Definition lift_res {S A} (r : res A) : tx S A :=
  λ s, match r with Ret a => Ret (a, s) | Throw c => Throw c end.

(** [findByJobName]: a row whose token is not a positive integer is an error. *)
Definition findByJobName (job : string) : tx LeaseDb (option SchedulerLeaseRow) :=
  found ← gets (λ db, select_one (is_job job) (leases db));
  match found with
  | Some row => lease ← lift_res (mapLease row); mret (Some lease)
  | None => mret None
  end.

Record AcquireInput := {
  acq_jobName : string;
  acq_workstream : string;
  acq_ownerId : string;
  acq_runId : string;
  acq_acquiredAt : option Z;
  acq_expiresAt : option Z
}.

(** The row the INSERT of [acquire] proposes. *)
Definition proposed_lease (now ttl token : Z) (i : AcquireInput) : SchedulerLeaseRow :=
  {| lease_job_name := acq_jobName i; lease_workstream := acq_workstream i;
     lease_owner_id := acq_ownerId i; lease_run_id := acq_runId i;
     lease_fencing_token := token; lease_status := held;
     lease_acquired_at := now; lease_heartbeat_at := now;
     lease_expires_at := now + ttl; lease_released_at := None;
     lease_release_reason := None; lease_version := 1 |}.

(** [ON CONFLICT (job_name) DO UPDATE SET ...]: all columns from the proposed
    row, except that the version counts on. *)
Definition takeover (proposed old : SchedulerLeaseRow) : SchedulerLeaseRow :=
  {| lease_job_name := lease_job_name old;
     lease_workstream := lease_workstream proposed;
     lease_owner_id := lease_owner_id proposed;
     lease_run_id := lease_run_id proposed;
     lease_fencing_token := lease_fencing_token proposed;
     lease_status := held;
     lease_acquired_at := lease_acquired_at proposed;
     lease_heartbeat_at := lease_heartbeat_at proposed;
     lease_expires_at := lease_expires_at proposed;
     lease_released_at := None; lease_release_reason := None;
     lease_version := lease_version old + 1 |}.
Definition recordBrokerResult (now clock : Z) (fence : SchedulerFence) (i : BrokerResultInput)
    : tx ExecDb BrokerRecordResult :=
  verdict ← requireCurrentFence now clock fence;
  if negb (fence_accepted verdict) then mret (RecordFenceRejected (rejected_token verdict))
  else
  found ← select_row db_intents (λ r, (intent_id r =? br_orderIntentId i)%string);
  match found with
  | None => throw "POSTGRES_EXECUTION_ORDER_INTENT_NOT_FOUND"
  | Some intent =>
      if negb (identity_matches i intent) then throw "POSTGRES_BROKER_RESULT_INTENT_MISMATCH"
      else
      existing ← select_row db_events (λ e, (event_id e =? br_eventId i)%string);
      match existing with
      | Some e =>
          if negb (event_response_fingerprint e =? br_responseFingerprint i)%string
             || negb (opt_str_eqb (event_order_id e) (Some (br_orderId i)))
             || negb (opt_str_eqb (event_intent_id e) (Some (br_orderIntentId i)))
          then throw "POSTGRES_BROKER_EVENT_REPLAY_CONFLICT"
          else _ ← recordLifecycleFingerprint i intent; mret (DuplicateResult (br_orderId i))
      | None => record_order i intent
      end
  end.

(** ** Runs *)

(** Read the tables of [d] off an equation [d = ...]. *)
Ltac tables d H :=
  destruct d; cbn in H; injection H; intros; subst; cbn in *.

(** [d'] differs from [d] in the orders table only. *)
Definition only_orders (d d' : ExecDb) : Prop := d' = set_orders (db_orders d') d.

Lemma only_orders_refl d : only_orders d d.
Proof. by destruct d. Qed.

Lemma only_orders_set x d : only_orders d (set_orders x d).
Proof. by destruct d. Qed.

^^^^^^^^^^^^^^^^

## EXERCISE GOAL
Word for word, set down all of the records above.

## THE ANSWER
Definition lift_res {S A} (r : res A) : tx S A :=
  λ s, match r with Ret a => Ret (a, s) | Throw c => Throw c end.

(** [findByJobName]: a row whose token is not a positive integer is an error. *)
Definition findByJobName (job : string) : tx LeaseDb (option SchedulerLeaseRow) :=
  found ← gets (λ db, select_one (is_job job) (leases db));
  match found with
  | Some row => lease ← lift_res (mapLease row); mret (Some lease)
  | None => mret None
  end.

Record AcquireInput := {
  acq_jobName : string;
  acq_workstream : string;
  acq_ownerId : string;
  acq_runId : string;
  acq_acquiredAt : option Z;
  acq_expiresAt : option Z
}.

(** The row the INSERT of [acquire] proposes. *)
Definition proposed_lease (now ttl token : Z) (i : AcquireInput) : SchedulerLeaseRow :=
  {| lease_job_name := acq_jobName i; lease_workstream := acq_workstream i;
     lease_owner_id := acq_ownerId i; lease_run_id := acq_runId i;
     lease_fencing_token := token; lease_status := held;
     lease_acquired_at := now; lease_heartbeat_at := now;
     lease_expires_at := now + ttl; lease_released_at := None;
     lease_release_reason := None; lease_version := 1 |}.

(** [ON CONFLICT (job_name) DO UPDATE SET ...]: all columns from the proposed
    row, except that the version counts on. *)
Definition takeover (proposed old : SchedulerLeaseRow) : SchedulerLeaseRow :=
  {| lease_job_name := lease_job_name old;
     lease_workstream := lease_workstream proposed;
     lease_owner_id := lease_owner_id proposed;
     lease_run_id := lease_run_id proposed;
     lease_fencing_token := lease_fencing_token proposed;
     lease_status := held;
     lease_acquired_at := lease_acquired_at proposed;
     lease_heartbeat_at := lease_heartbeat_at proposed;
     lease_expires_at := lease_expires_at proposed;
     lease_released_at := None; lease_release_reason := None;
     lease_version := lease_version old + 1 |}.
Definition recordBrokerResult (now clock : Z) (fence : SchedulerFence) (i : BrokerResultInput)
    : tx ExecDb BrokerRecordResult :=
  verdict ← requireCurrentFence now clock fence;
  if negb (fence_accepted verdict) then mret (RecordFenceRejected (rejected_token verdict))
  else
  found ← select_row db_intents (λ r, (intent_id r =? br_orderIntentId i)%string);
  match found with
  | None => throw "POSTGRES_EXECUTION_ORDER_INTENT_NOT_FOUND"
  | Some intent =>
      if negb (identity_matches i intent) then throw "POSTGRES_BROKER_RESULT_INTENT_MISMATCH"
      else
      existing ← select_row db_events (λ e, (event_id e =? br_eventId i)%string);
      match existing with
      | Some e =>
          if negb (event_response_fingerprint e =? br_responseFingerprint i)%string
             || negb (opt_str_eqb (event_order_id e) (Some (br_orderId i)))
             || negb (opt_str_eqb (event_intent_id e) (Some (br_orderIntentId i)))
          then throw "POSTGRES_BROKER_EVENT_REPLAY_CONFLICT"
          else _ ← recordLifecycleFingerprint i intent; mret (DuplicateResult (br_orderId i))
      | None => record_order i intent
      end
  end.

(** ** Runs *)

(** Read the tables of [d] off an equation [d = ...]. *)
Ltac tables d H :=
  destruct d; cbn in H; injection H; intros; subst; cbn in *.

(** [d'] differs from [d] in the orders table only. *)
Definition only_orders (d d' : ExecDb) : Prop := d' = set_orders (db_orders d') d.

Lemma only_orders_refl d : only_orders d d.
Proof. by destruct d. Qed.

Lemma only_orders_set x d : only_orders d (set_orders x d).
Proof. by destruct d. Qed.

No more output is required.